Implications and Future Directions

Practically, GECO's rapid 3D generation facilitates real-time applications in digital content creation, such as in gaming and virtual reality. Theoretically, it expands the boundary of efficient 3D generative modeling by harmonizing the multi-view image synthesis with consistent 3D reconstructions.

Future developments in AI could enhance GECO's methodology by introducing end-to-end 3D generative models that eliminate intermediate representations, further simplifying the pipeline. Additionally, integrating advanced diffusion models could potentially eradicate any remaining multi-view inconsistencies, leading to even cleaner 3D outputs.
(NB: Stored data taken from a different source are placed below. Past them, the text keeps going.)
(** What an event asks for. *)
Definition news (e : CEvent) (p : CPage) : list CEffect := drop (length (asked p)) (asked (handle e p)).
(** A saving sends the fields of one card that differ from what was read, and a
    test runs on a card with nothing to save. *)
Definition sent_ok (x : CEffect) (p : CPage) : Prop :=
  match x with
  | Saved id fields => fields <> [] /\ sending p = None /\
      forall n v, In (n, v) fields -> exists l, l ∈ lines p /\ card_of l = id /\ n = name l /\ v = drafted p l /\ v <> initial l
  | Tested n => exists s, c_test s = Some n /\ dirty s p = false /\ c_state s (configured p) <> DISABLED
  | _ => True
  end.
Lemma saved_fields s p : forall n v, In (n, v) (map (fun l => (name l, drafted p l)) (List.filter (modified p) (bySection (c_id s) p))) ->
  exists l, l ∈ lines p /\ card_of l = c_id s /\ n = name l /\ v = drafted p l /\ v <> initial l.
Proof.
  intros n v H. apply in_map_iff in H as (l & [= <- <-] & H). apply filter_In in H as [H M]. unfold bySection in H. apply filter_In in H as [H C]. exists l.
  split; [by apply list_elem_of_In|]. split; [by destruct (streq_spec (card_of l) (c_id s))|]. repeat split. unfold modified in M. apply negb_true_iff in M. by destruct (streq_spec (drafted p l) (initial l)).
Qed.
(** Nothing but modified fields leaves the page: a secret neither typed nor cleared
    is never sent, another card is never saved, and a test is about what is saved. *)
Theorem only_modified_sent e p : Forall (fun x => sent_ok x p) (news e p).
Proof.
  assert (Q : forall q, asked q = asked p -> Forall (fun x => sent_ok x p) (drop (length (asked p)) (asked q))) by (intros q E; by rewrite E, drop_ge).
  assert (O : forall q l, asked q = asked p ++ l -> Forall (fun x => sent_ok x p) l -> Forall (fun x => sent_ok x p) (drop (length (asked p)) (asked q))) by (intros q l E F; by rewrite E, drop_app_length).
  unfold news. destruct e; cbn [config_handle]; try (by apply Q).
  - destruct (can_clear p l); by apply Q.
  - destruct (dirty s p && bool_decide (sending p = None)) eqn:D; [|by apply Q]. bool_norm. unfold save. assert (F := saved_fields s p).
    destruct (List.filter _ _) as [|x l] eqn:E; [by apply Q|]. eapply O; [reflexivity|]. constructor; [|done]. split; [done|]. split; [done|exact F].
  - destruct (_ && _); by apply Q.
  - destruct (running s p || dirty s p || _) eqn:D; [by apply Q|]. bool_norm. unfold tester. destruct (c_test s) as [n|] eqn:E; [|by apply Q]. eapply O; [reflexivity|]. constructor; [|done]. by exists s.
  - unfold clipboardCopy. destruct (_.1.1); (eapply O; [reflexivity|by repeat constructor]).
  - unfold answer. destruct (calls p !! i) as [[[a|]|s|s]|]; try (by apply Q); unfold loaded; destruct r as [[l g]|]; by apply Q.
  - unfold answer. destruct (calls p !! i) as [[a|s|s]|]; try (by apply Q). unfold saved, load. destruct r as [[]|]; (eapply O; [unfold await, set_test_of; config_fields; rewrite <- ?app_assoc; reflexivity|by repeat constructor]).
  - unfold answer. destruct (calls p !! i) as [[a|s|s]|]; by apply Q.
Qed.

(** ** One card is saved at a time *)

Definition of_save (c : Call) : option jstr := match c with Reading (Some id) => Some id | Saving s => Some (c_id s) | _ => None end.
Definition saving_ok (p : CPage) : Prop := omap of_save (calls p) = option_list (sending p).
Lemma omap_snoc {A B} (f : A -> option B) l x : omap f (l ++ [x]) = omap f l ++ option_list (f x).
Proof. rewrite omap_app. by cbn; destruct (f x). Qed.
Lemma omap_one {A B} (f : A -> option B) x l : omap f (x :: l) = option_list (f x) ++ omap f l.
Proof. cbn. by destruct (f x). Qed.
Lemma omap_delete {A B} (f : A -> option B) (l : list A) i x : l !! i = Some x -> f x = None -> omap f (delete i l) = omap f l.
Proof. intros H F. rewrite <- (take_drop_middle l i x H) at 2. rewrite delete_take_drop, !omap_app, omap_one, F. done. Qed.
Lemma omap_delete_only {A B} (f : A -> option B) (l : list A) i x b o : l !! i = Some x -> f x = Some b -> omap f l = option_list o -> o = Some b /\ omap f (delete i l) = [].
Proof.
  intros H F E. rewrite <- (take_drop_middle l i x H) in E. rewrite delete_take_drop, !omap_app in *. rewrite omap_one, F in E. revert E. generalize (omap f (take i l)), (omap f (drop (S i) l)). intros [|c r] m E; destruct o as [d|]; try done; cbn in E.
  - by injection E as <- ->.
  - injection E as _ E. by destruct r.
Qed.
Lemma saving_step e p : saving_ok p -> saving_ok (handle e p).
Proof.
  unfold saving_ok. intros H. destruct e; cbn [config_handle]; try exact H.
  - by destruct (can_clear p l).
  - destruct (dirty s p && _) eqn:D; [|exact H]. bool_norm. unfold save, await. destruct (List.filter _ _); [exact H|]. config_fields. rewrite omap_snoc, H. match goal with X : sending p = None |- _ => by rewrite X end.
  - by destruct (_ && _).
  - destruct (_ || _); [exact H|]. unfold tester, await, set_test_of. destruct (c_test s); [|exact H]. config_fields. rewrite omap_snoc, H. apply app_nil_r.
  - unfold clipboardCopy. by destruct (_.1.1).
  - unfold answer. destruct (calls p !! i) as [c|] eqn:L; [|exact H]. destruct c as [[id|]|s|s]; [| |exact H|exact H].
    + destruct (omap_delete_only of_save (calls p) i _ id (sending p) L eq_refl H) as [_ E]. unfold loaded. destruct r as [[]|]; config_fields; exact E.
    + assert (E := omap_delete of_save (calls p) i _ L eq_refl). unfold loaded. destruct r as [[]|]; config_fields; by rewrite E.
  - unfold answer. destruct (calls p !! i) as [c|] eqn:L; [|exact H]. destruct c as [o|s|s]; [exact H| |exact H].
    destruct (omap_delete_only of_save (calls p) i _ (c_id s) (sending p) L eq_refl H) as [S E]. unfold saved, load, await, set_test_of. destruct r as [[]|]; config_fields; [|exact E|exact E].
    rewrite omap_snoc, E, S. done.
  - unfold answer. destruct (calls p !! i) as [c|] eqn:L; [|exact H]. destruct c as [o|s|s]; [exact H|exact H|]. assert (E := omap_delete of_save (calls p) i _ L eq_refl). unfold tested, set_test_of. config_fields. by rewrite E.
Qed.
(** One card at most is being saved or read again after, and it is the one whose
    button says so. *)
Theorem one_card_saved es : let p := run es config_start in omap of_save (calls p) = option_list (sending p).
Proof.
  assert (G : forall es p, saving_ok p -> saving_ok (run es p)); [|by apply G]. clear. induction es as [|e es IH]; intros p H; [done|]. by apply IH, saving_step.
Qed.

(** ** A reading fills the form *)

Lemma fresh_get ls : forall d n, assoc_get n (foldl (fun d r => assoc_set (name r) (initial r) d) d ls) =
  match last (List.filter (fun r => streq (name r) n) ls) with Some r => Some (initial r) | None => assoc_get n d end.
Proof.
  induction ls as [|r ls IH]; intros d n; [done|]. cbn [foldl List.filter]. rewrite IH. destruct (streq_spec (name r) n) as [<-|N].
  - destruct (List.filter _ ls) as [|x l] eqn:E; [by rewrite assoc_set_same|]. rewrite last_cons_cons. destruct (last (x :: l)) eqn:Z; [done|]. by apply last_None in Z.
  - destruct (last _); [done|]. apply assoc_set_other. congruence.
Qed.
(** After a reading no field differs from what was read, and a secret is empty. *)
Lemma read_clean ls g p : NoDup (map name ls) -> let q := loaded (Some (ls, g)) p in
  forall l, l ∈ ls -> modified q l = false /\ (secret l = true -> field_text q l = []).
Proof.
  intros N q l H. assert (D : drafted q l = initial l).
  { unfold drafted, q, loaded, fresh_draft. config_fields. rewrite fresh_get.
    assert (F : List.filter (fun r => streq (name r) (name l)) ls = [l]).
    { clear -N H. induction ls as [|r ls IH]; [by apply elem_of_nil in H|]. cbn [map] in N. apply NoDup_cons in N as [N1 N2]. cbn [List.filter]. rewrite elem_of_cons in H. destruct H as [->|H].
      - destruct (streq_spec (name r) (name r)); [|done]. f_equal. clear IH N2. induction ls as [|x ls IH]; [done|]. cbn [map] in N1. rewrite not_elem_of_cons in N1. destruct N1 as [N1 N3]. cbn [List.filter].
        destruct (streq_spec (name x) (name r)); [congruence|]. by apply IH.
      - destruct (streq_spec (name r) (name l)) as [E|_]; [|by apply IH]. exfalso. apply N1. rewrite E. by apply list_elem_of_In, in_map, list_elem_of_In. }
    by rewrite F. }
  unfold modified, field_text. rewrite D. split; [by destruct (streq_spec (initial l) (initial l))|]. intros S. unfold initial. by rewrite S.
Qed.
End spec.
The practical impact of GECO on lowering the barrier for non-experts to create high-quality 3D models cannot be overstated, opening new avenues for innovation and creativity in digital media and beyond.

In summary, GECO presents a significant advancement in efficient and high-quality 3D generative modeling, addressing core challenges with novel distillation strategies and ensuring consistent, high-fidelity outputs at speeds suitable for real-time applications.